(* ===== verification/TwoLeaves.v ===== *)
(** * TwoLeaves: B+trees of a root and two leaves

    A tree gets a second leaf when its only one is split. The search takes the
    right leaf in such a tree, since its root has one key; insertions, and
    removals that do not merge the leaves, keep it in shape. *)
From stdpp Require Import sorting.
From S2P Require Import Prelude Serialize IndexPage Memory Hash NumTable CircularList ClockReplacer Disk Bpm BTree Cache LeafTree.

Lemma zlen_zero {A} (l : list A) : zlen l = 0 → l = [].
Proof. destruct l; [done|]. unfold zlen. cbn [length]. lia. Qed.

(** ** The state of a tree of two leaves *)

(** The leaves are told apart by [true] for the left one and [false] for the right
    one. *)
Definition leaf_role (b : bool) : role := if b then LeftLeaf else RightLeaf.
(** The leaf for a key, by the key of the root. *)
Definition side (mid key : BTreeKey) : bool := 0 <? cmpKeys mid key.
Definition upd {A} (b : bool) (x : A) (P : bool → A) : bool → A := λ b', if eqb b b' then x else P b'.

Lemma upd_same {A} b (x : A) P : upd b x P b = x.
Proof. by destruct b. Qed.
Lemma upd_other {A} b (x : A) P : upd b x P (negb b) = P (negb b).
Proof. by destruct b. Qed.

(** The root: the key [mid] between two pages. *)
Record fork (ρ : role → Z) (mid : BTreeKey) (r : BTreePage) : Prop := {
  fk_leaf : is_leaf r = false;
  fk_keys : keys r = [mid];
  fk_values : values r = InternalChildren [ρ LeftLeaf];
  fk_rightmost : rightmost_ptr r = ρ RightLeaf;
}.

(** The leaves [P] with the records [W] are on their pages, each with the keys of its
    side. *)
Record twig_nodes (ρ : role → Z) (s : index) (mid : BTreeKey)
    (P : bool → BTreePage) (W : bool → list RID) : Prop := {
  tw_pids : ∀ r, r ≠ Meta → 0 < ρ r;
  tw_root : root_pid (tree s) = ρ Root;
  tw_fork : ∃ r, node_at s (ρ Root) r ∧ fork ρ mid r ∧ node_ok r [ρ LeftLeaf];
  tw_node : ∀ b, node_at s (ρ (leaf_role b)) (P b);
  tw_leaf : ∀ b, leaf_ok (P b) (W b);
  tw_side : ∀ b, Forall (λ k, side mid k = b) (keys (P b));
  tw_apart : ∀ k k', k ∈ keys (P true) → k' ∈ keys (P false) → cmpKeys k k' ≠ 0;
  tw_next : next (P true) = ρ RightLeaf;
}.

(** All pairs of the tree. *)
Definition contents_of (P : bool → BTreePage) (W : bool → list RID) : list (BTreeKey * RID) :=
  pairs (P true) (W true) ++ pairs (P false) (W false).

Lemma contents_side P W b : contents_of P W ≡ₚ pairs (P b) (W b) ++ pairs (P (negb b)) (W (negb b)).
Proof. destruct b; [done|]. apply Permutation_app_comm. Qed.
Lemma contents_upd P W b p vs :
  contents_of (upd b p P) (upd b vs W) ≡ₚ pairs p vs ++ pairs (P (negb b)) (W (negb b)).
Proof. rewrite (contents_side _ _ b), !upd_same, !upd_other. done. Qed.

(** The pairs after one was removed. *)
Lemma contents_removed P W b (key : BTreeKey) val p vs :
  pairs (P b) (W b) ≡ₚ (key, val) :: pairs p vs →
  contents_of P W ≡ₚ (key, val) :: contents_of (upd b p P) (upd b vs W)
  ∧ room (contents_of (upd b p P) (upd b vs W)) ≤ room (contents_of P W).
Proof.
  intros Hperm. assert (contents_of P W ≡ₚ (key, val) :: contents_of (upd b p P) (upd b vs W)) as Hcont.
  { rewrite (contents_side P W b), (contents_upd P W b), Hperm. done. }
  split; [done|]. rewrite (room_Permutation _ _ Hcont).
  rewrite (room_Permutation (_ :: _) (_ ++ [(key, val)]) (Permutation_cons_append _ _)). apply room_app_l.
Qed.

(** The accesses of a search, of a change of a leaf and of a removal without a
    merge. *)
Definition find_accesses (b : bool) : list (access role) := [Fetch Root; Fetch (leaf_role b)].
Definition change_accesses (b : bool) : list (access role) := find_accesses b ++ [Flush (leaf_role b)].
Definition merge_accesses (b : bool) : list (access role) :=
  [Fetch Root; Fetch (leaf_role b); Fetch (leaf_role (negb b))].
Definition remove_accesses (b : bool) : list (access role) := change_accesses b ++ merge_accesses b ++ [Flush Root].
Definition twig_accesses : list (list (access role)) :=
  [find_accesses true; find_accesses false; change_accesses true; change_accesses false;
   remove_accesses true; remove_accesses false].

Lemma twig_accesses_in b :
  find_accesses b ∈ twig_accesses ∧ change_accesses b ∈ twig_accesses ∧ remove_accesses b ∈ twig_accesses.
Proof. destruct b; repeat constructor. Qed.

(** The caches that they lead to. *)
Definition twig_caches : list (cache role) :=
  let L := Some LeftLeaf in let R := Some RightLeaf in let T := Some Root in
  [mkCache [None; None; None; None] [0; 1]%nat;
   mkCache [T; None; None; None] [1]%nat;
   mkCache [T; L; None; None] [];
   mkCache [T; R; None; None] [];
   mkCache [T; L; R; None] [];
   mkCache [T; R; L; None] [];
   mkCache [T; L; None; None] [2]%nat;
   mkCache [T; R; None; None] [2]%nat;
   mkCache [T; None; L; None] [1]%nat;
   mkCache [T; None; R; None] [1]%nat;
   mkCache [T; None; None; None] [1; 2]%nat;
   mkCache [T; None; None; None] [2; 1]%nat;
   mkCache [None; L; R; None] [0]%nat;
   mkCache [None; R; L; None] [0]%nat].

Lemma twig_caches_steady : steady twig_accesses twig_caches.
Proof. apply (bool_decide_unpack _). by vm_compute. Qed.

Definition twig (ρ : role → Z) (s : index) (mid : BTreeKey)
    (P : bool → BTreePage) (W : bool → list RID) (n : Z) : Prop :=
  twig_nodes ρ s mid P W ∧ ∃ c, c ∈ twig_caches ∧ cached ρ s c n.

(** ** The search *)

Section search.
Context `{U : Uninit} (ρ : role → Z).

Definition crumb (b : bool) : Z * Z := (ρ Root, if b then 0 else -1).

Lemma findLeaf_fork s c n c' mid r p key fuel :
  let b := side mid key in
  cached ρ s c (n + 2) → 0 ≤ n → accesses (find_accesses b) c = Some c' → root_pid (tree s) = ρ Root →
  node_at s (ρ Root) r → fork ρ mid r → node_at s (ρ (leaf_role b)) p → is_leaf p = true →
  ∃ s', findLeaf (S (S fuel)) key s = Ok ((p, [crumb b], ρ (leaf_role b)), s')
    ∧ cached ρ s' c' n ∧ same_pages s s'.
Proof.
  intros b Hc Hn Hacc Hroot Hr [Hrl Hrk Hrv Hrr] Hp Hl.
  apply accesses_fetch in Hacc as (i & c1 & Hl1 & Hacc). apply accesses_fetch in Hacc as (j & c2 & Hl2 & [= ->]).
  replace (n + 2) with (n + 1 + 1) in Hc by lia.
  destruct (load_node ρ s c (n + 1) Root i c1 r Hc ltac:(lia) Hl1 Hr)
    as (s1 & page1 & Hf1 & Hfr1 & Hid1 & Hd1 & Hc1 & Hs1).
  destruct (load_node ρ s1 c1 n _ j c' p Hc1 Hn Hl2 (node_at_same _ _ _ _ Hs1 Hp))
    as (s2 & page2 & Hf2 & Hfr2 & Hid2 & Hd2 & Hc2 & Hs2).
  exists s2. split; [|split; [done|by eapply same_pages_trans]].
  unfold findLeaf. lift_step. rewrite Hroot. io_step Hf1. io_step Hfr1. rewrite Hd1. lift_step.
  cbn [descend]. rewrite Hrl, Hrk. change (vec_at [mid] 0) with (Ok mid). lift_step.
  unfold crumb, b, side in *. destruct (0 <? cmpKeys mid key).
  - io_step Hfr1. rewrite Hrv. cbn [INTERNAL_CHILDREN leaf_role] in *. lift_step.
    change (vec_at [ρ LeftLeaf] 0) with (Ok (ρ LeftLeaf)). lift_step. io_step Hf2. io_step Hfr2.
    rewrite Hd2. lift_step. rewrite Hl. io_step Hfr2. by rewrite Hid1, Hid2.
  - erewrite io_bind_ok by (apply scan_first; rewrite ?Hrk; [by repeat constructor|by_compute|done|by_compute]).
    cbv beta iota zeta. io_step Hfr1. rewrite Hrr. cbn [leaf_role] in *. io_step Hf2. io_step Hfr2.
    rewrite Hd2. lift_step. rewrite Hl. io_step Hfr2. by rewrite Hid1, Hid2.
Qed.
End search.

Section twigs.
Context `{U : Uninit} `{N : UninitNode} (ρ : role → Z).

(** The search ends in the leaf for the key ... *)
Lemma twig_find s c c' mid P W key fuel n :
  let b := side mid key in
  twig_nodes ρ s mid P W → cached ρ s c (n + 2) → 0 ≤ n → accesses (find_accesses b) c = Some c' →
  ∃ s', findLeaf (S (S fuel)) key s = Ok ((P b, [crumb ρ b], ρ (leaf_role b)), s')
    ∧ cached ρ s' c' n ∧ same_pages s s'.
Proof.
  intros b Ht Hc Hn Hacc. destruct (tw_fork _ _ _ _ _ Ht) as (r & Hr & Hfork & _).
  apply (findLeaf_fork ρ s c n c' mid r (P b)); try done.
  - apply (tw_root _ _ _ _ _ Ht).
  - apply (tw_node _ _ _ _ _ Ht).
  - by rewrite (wf_leaf _ _ (nd_wf _ _ (tw_leaf _ _ _ _ _ Ht b))).
Qed.

(** ... which has every pair with the key. *)
Lemma twig_side s mid P W key val :
  twig_nodes ρ s mid P W →
  (key, val) ∈ contents_of P W ↔ (key, val) ∈ pairs (P (side mid key)) (W (side mid key)).
Proof.
  intros Ht. rewrite (contents_side P W (side mid key)), elem_of_app. split; [|by left]. intros [?|Hin]; [done|].
  exfalso. set (b := negb (side mid key)) in *.
  assert (key ∈ keys (P b)) as Hk.
  { rewrite <- (pairs_keys _ _ (tw_leaf _ _ _ _ _ Ht b)). apply list_elem_of_fmap. by exists (key, val). }
  pose proof (tw_side _ _ _ _ _ Ht b) as Hside. rewrite Forall_forall in Hside.
  apply Hside in Hk. unfold b in Hk. by destruct (side mid key).
Qed.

________________

Give only the number of lines in the data that hold the string "then".

3